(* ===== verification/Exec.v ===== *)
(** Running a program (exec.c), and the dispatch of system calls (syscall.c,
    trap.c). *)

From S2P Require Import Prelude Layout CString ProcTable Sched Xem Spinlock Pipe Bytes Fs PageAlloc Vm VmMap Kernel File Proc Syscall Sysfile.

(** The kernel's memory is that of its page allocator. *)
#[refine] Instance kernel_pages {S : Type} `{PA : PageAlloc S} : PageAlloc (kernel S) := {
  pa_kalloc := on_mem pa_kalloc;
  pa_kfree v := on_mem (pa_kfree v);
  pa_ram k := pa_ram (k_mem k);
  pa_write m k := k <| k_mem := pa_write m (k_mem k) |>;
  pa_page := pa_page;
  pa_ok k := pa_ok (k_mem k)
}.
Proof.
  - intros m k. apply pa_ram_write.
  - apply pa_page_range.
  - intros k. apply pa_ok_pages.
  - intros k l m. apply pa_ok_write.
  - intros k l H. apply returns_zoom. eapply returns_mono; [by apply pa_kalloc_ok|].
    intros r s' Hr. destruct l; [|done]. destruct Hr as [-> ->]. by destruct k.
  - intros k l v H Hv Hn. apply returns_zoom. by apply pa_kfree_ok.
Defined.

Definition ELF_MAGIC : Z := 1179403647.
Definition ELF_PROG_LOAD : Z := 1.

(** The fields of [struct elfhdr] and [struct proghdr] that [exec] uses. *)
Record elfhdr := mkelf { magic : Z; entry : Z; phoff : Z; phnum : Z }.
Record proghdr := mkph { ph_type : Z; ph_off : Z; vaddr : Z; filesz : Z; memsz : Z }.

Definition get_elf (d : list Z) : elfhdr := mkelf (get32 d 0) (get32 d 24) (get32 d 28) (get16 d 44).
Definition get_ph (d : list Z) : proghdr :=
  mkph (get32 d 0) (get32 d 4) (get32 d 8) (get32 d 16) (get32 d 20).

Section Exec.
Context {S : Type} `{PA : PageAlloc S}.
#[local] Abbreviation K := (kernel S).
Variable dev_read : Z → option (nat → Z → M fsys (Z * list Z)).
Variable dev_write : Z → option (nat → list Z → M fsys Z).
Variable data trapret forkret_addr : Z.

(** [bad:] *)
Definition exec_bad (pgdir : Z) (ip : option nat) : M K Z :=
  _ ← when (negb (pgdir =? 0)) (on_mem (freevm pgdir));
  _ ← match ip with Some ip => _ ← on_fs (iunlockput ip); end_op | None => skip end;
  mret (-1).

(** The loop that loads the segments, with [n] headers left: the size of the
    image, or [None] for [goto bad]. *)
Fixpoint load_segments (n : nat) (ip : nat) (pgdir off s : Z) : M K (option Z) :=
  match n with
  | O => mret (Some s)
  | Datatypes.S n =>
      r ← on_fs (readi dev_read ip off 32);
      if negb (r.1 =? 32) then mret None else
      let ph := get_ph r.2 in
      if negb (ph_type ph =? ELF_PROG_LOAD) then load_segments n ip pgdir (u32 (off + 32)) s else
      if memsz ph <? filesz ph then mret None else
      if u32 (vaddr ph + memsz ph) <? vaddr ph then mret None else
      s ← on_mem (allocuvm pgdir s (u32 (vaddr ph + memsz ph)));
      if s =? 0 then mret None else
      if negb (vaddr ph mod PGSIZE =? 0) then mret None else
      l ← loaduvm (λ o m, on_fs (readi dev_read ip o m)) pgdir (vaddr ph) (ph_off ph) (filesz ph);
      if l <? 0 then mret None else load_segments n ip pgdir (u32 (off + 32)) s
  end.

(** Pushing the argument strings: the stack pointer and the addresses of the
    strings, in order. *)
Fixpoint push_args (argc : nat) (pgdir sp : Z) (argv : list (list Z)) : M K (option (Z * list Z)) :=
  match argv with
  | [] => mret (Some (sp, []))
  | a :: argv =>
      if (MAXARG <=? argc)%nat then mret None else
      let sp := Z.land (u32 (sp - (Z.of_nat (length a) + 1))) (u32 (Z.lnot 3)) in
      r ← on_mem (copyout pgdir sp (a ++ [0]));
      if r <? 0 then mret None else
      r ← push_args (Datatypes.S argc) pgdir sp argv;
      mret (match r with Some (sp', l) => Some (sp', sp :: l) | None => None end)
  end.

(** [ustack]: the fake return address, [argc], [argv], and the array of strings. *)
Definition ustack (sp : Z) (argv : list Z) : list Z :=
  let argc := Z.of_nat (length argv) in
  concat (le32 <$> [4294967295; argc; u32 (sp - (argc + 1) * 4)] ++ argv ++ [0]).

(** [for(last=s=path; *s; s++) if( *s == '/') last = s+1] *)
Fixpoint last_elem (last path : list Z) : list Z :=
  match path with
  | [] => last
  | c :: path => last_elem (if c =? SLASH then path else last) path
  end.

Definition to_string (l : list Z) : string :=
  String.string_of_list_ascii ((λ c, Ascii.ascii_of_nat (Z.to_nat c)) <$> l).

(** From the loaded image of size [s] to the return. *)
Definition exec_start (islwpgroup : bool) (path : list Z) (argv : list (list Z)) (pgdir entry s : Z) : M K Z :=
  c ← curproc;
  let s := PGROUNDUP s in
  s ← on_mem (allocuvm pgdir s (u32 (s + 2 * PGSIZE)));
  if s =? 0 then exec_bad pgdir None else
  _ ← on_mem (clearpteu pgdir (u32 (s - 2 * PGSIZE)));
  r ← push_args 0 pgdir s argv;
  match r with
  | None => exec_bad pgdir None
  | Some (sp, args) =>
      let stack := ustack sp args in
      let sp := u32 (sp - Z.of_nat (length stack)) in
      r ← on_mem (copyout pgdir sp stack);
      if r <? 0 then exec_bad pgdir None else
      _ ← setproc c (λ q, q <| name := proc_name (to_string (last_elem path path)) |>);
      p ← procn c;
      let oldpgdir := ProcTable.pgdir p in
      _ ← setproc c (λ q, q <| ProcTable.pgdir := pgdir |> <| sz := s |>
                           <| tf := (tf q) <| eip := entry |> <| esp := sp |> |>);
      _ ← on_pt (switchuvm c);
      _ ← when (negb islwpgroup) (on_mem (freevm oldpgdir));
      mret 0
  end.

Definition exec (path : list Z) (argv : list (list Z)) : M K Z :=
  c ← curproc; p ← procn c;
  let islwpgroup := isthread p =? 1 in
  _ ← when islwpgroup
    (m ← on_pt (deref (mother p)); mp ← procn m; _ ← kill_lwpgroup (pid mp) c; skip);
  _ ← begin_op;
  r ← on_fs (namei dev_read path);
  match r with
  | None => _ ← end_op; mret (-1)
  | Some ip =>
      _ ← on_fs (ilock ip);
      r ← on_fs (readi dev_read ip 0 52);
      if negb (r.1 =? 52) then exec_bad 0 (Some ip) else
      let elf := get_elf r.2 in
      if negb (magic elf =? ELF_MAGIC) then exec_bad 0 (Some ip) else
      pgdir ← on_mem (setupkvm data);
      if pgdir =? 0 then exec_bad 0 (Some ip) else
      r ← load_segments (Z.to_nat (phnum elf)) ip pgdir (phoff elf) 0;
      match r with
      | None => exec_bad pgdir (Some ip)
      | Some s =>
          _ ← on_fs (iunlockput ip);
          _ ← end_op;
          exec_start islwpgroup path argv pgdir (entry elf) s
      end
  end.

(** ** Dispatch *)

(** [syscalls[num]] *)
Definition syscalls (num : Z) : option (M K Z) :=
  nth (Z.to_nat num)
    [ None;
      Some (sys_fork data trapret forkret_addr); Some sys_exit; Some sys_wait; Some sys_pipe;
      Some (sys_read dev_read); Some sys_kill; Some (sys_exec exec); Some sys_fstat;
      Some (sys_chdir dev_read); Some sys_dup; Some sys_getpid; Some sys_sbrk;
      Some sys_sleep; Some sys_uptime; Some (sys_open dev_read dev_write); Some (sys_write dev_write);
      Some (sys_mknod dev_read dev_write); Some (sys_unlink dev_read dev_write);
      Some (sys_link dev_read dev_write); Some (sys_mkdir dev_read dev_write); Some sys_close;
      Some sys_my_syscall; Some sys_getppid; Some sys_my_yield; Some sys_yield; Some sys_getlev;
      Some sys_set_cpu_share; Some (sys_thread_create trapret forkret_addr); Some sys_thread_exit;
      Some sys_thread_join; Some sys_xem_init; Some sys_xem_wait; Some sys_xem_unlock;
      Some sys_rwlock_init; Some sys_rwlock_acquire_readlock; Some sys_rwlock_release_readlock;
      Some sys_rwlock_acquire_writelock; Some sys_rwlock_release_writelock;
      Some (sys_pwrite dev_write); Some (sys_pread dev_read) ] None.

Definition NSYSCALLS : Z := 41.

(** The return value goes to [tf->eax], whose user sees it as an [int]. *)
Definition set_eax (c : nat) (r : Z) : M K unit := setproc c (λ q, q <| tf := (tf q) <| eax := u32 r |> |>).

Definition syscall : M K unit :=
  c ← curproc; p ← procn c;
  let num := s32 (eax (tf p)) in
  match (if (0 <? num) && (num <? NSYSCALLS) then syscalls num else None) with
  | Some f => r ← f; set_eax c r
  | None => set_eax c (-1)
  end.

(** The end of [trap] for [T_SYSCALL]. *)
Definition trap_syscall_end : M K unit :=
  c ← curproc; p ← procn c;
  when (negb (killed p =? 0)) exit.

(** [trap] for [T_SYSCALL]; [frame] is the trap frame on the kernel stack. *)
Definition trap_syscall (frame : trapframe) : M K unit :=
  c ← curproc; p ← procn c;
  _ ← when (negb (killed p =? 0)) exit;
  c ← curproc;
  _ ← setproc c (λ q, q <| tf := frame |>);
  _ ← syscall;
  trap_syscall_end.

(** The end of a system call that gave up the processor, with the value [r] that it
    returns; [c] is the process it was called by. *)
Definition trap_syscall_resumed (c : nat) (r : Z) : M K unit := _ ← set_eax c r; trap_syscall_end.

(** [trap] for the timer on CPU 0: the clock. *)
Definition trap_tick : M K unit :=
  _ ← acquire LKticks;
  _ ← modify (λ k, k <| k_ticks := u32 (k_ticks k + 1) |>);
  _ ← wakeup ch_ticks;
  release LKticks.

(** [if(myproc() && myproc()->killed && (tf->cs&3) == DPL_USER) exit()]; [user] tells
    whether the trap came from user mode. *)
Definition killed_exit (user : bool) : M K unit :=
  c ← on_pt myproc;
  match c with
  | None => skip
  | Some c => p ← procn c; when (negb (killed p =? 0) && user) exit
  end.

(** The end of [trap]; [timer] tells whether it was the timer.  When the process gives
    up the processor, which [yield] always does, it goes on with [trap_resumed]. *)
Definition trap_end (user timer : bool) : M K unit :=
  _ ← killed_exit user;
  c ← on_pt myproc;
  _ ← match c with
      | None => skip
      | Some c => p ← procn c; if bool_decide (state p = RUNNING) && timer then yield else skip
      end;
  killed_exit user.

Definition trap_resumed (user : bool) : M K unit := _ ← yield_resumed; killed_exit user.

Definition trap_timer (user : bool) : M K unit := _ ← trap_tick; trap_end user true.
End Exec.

**Exercise directions:**
Your answer should be a number alone, please: the count of lines in the listing where the word "Fixpoint" appears.

**Written answer:**
3